Stored data entries:
"""
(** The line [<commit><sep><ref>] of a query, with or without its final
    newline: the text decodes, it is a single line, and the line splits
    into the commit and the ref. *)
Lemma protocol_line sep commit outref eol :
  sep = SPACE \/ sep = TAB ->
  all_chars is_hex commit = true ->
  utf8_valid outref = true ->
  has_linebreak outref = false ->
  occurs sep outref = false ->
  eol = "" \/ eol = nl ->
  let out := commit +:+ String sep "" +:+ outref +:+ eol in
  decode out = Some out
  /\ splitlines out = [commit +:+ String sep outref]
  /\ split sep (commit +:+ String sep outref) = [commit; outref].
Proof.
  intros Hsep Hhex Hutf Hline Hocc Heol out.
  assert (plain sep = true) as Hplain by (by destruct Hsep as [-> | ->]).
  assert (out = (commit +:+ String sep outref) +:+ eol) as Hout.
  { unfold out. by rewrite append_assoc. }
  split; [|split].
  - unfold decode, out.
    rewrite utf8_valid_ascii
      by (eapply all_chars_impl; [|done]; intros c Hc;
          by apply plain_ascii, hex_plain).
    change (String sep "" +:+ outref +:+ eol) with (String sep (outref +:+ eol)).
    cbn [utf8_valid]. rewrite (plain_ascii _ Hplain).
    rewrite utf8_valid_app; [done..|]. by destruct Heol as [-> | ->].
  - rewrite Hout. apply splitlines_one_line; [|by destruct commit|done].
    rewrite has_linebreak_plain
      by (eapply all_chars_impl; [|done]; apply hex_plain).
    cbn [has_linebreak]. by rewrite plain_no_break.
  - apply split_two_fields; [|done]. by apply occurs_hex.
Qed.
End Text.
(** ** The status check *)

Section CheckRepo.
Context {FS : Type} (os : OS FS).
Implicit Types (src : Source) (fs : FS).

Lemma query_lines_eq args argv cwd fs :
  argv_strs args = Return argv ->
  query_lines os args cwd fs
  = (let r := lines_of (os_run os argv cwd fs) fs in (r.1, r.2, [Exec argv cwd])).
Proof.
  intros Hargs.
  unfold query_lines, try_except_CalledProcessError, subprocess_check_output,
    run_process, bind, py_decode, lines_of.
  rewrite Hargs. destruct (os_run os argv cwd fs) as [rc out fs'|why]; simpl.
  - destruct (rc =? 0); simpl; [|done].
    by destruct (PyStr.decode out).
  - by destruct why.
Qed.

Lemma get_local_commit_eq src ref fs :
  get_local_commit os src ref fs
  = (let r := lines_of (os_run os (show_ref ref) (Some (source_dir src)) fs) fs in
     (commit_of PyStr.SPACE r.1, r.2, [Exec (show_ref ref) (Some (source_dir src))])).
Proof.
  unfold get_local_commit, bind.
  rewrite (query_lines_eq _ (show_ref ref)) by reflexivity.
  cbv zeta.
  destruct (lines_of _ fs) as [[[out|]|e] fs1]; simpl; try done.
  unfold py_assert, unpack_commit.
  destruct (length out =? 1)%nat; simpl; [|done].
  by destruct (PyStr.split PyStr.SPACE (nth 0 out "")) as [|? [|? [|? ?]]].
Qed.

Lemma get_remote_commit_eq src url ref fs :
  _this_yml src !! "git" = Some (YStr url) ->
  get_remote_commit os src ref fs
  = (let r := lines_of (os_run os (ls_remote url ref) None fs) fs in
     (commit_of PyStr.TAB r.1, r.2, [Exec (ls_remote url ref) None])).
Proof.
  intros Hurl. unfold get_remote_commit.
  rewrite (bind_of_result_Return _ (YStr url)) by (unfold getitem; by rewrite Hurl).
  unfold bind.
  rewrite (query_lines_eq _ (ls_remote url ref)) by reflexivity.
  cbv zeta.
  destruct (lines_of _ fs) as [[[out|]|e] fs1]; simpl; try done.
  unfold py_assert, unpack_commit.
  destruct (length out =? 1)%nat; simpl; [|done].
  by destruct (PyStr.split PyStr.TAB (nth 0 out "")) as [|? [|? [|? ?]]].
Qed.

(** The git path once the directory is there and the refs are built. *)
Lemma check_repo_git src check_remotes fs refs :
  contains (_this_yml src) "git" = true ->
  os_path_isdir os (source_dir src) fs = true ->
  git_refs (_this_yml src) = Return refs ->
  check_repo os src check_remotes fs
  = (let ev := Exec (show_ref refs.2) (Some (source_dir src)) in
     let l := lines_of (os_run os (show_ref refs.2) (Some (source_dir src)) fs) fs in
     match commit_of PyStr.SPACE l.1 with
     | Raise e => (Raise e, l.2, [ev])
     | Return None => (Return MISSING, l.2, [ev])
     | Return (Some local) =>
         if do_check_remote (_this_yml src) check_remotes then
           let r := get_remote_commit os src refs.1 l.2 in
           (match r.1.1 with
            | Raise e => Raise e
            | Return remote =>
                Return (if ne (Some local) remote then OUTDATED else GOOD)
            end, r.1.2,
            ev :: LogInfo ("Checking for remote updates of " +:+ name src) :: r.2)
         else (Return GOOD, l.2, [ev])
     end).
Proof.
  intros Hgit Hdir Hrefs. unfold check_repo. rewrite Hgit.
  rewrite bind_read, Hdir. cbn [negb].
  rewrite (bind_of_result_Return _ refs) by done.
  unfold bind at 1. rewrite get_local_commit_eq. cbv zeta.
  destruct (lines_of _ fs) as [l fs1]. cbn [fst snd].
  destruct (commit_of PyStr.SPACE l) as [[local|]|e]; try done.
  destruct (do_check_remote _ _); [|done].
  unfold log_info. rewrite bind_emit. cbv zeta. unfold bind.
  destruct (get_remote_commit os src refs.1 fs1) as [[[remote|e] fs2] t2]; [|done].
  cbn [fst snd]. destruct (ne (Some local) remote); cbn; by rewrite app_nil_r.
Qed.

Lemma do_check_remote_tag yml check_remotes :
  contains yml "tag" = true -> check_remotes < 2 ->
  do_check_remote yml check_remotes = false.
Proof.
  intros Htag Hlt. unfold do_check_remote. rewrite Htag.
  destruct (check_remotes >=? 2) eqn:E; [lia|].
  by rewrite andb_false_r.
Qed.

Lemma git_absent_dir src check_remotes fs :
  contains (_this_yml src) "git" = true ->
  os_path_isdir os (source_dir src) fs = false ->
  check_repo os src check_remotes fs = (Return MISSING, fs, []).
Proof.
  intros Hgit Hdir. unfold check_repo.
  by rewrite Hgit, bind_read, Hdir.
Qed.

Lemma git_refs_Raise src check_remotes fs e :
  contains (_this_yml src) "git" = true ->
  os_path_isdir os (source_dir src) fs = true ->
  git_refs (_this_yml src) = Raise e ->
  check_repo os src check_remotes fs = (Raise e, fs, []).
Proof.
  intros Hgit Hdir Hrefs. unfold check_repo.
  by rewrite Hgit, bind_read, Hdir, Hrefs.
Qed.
"""
Work request: Word for word, restate the lines of the data above that fall between the line holding "MISSING, l.2, [ev])" and the line holding "check_remotes < 2 ->", inclusive, and no other lines.

Answer space:
     | Return None => (Return MISSING, l.2, [ev])
     | Return (Some local) =>
         if do_check_remote (_this_yml src) check_remotes then
           let r := get_remote_commit os src refs.1 l.2 in
           (match r.1.1 with
            | Raise e => Raise e
            | Return remote =>
                Return (if ne (Some local) remote then OUTDATED else GOOD)
            end, r.1.2,
            ev :: LogInfo ("Checking for remote updates of " +:+ name src) :: r.2)
         else (Return GOOD, l.2, [ev])
     end).
Proof.
  intros Hgit Hdir Hrefs. unfold check_repo. rewrite Hgit.
  rewrite bind_read, Hdir. cbn [negb].
  rewrite (bind_of_result_Return _ refs) by done.
  unfold bind at 1. rewrite get_local_commit_eq. cbv zeta.
  destruct (lines_of _ fs) as [l fs1]. cbn [fst snd].
  destruct (commit_of PyStr.SPACE l) as [[local|]|e]; try done.
  destruct (do_check_remote _ _); [|done].
  unfold log_info. rewrite bind_emit. cbv zeta. unfold bind.
  destruct (get_remote_commit os src refs.1 fs1) as [[[remote|e] fs2] t2]; [|done].
  cbn [fst snd]. destruct (ne (Some local) remote); cbn; by rewrite app_nil_r.
Qed.

Lemma do_check_remote_tag yml check_remotes :
  contains yml "tag" = true -> check_remotes < 2 ->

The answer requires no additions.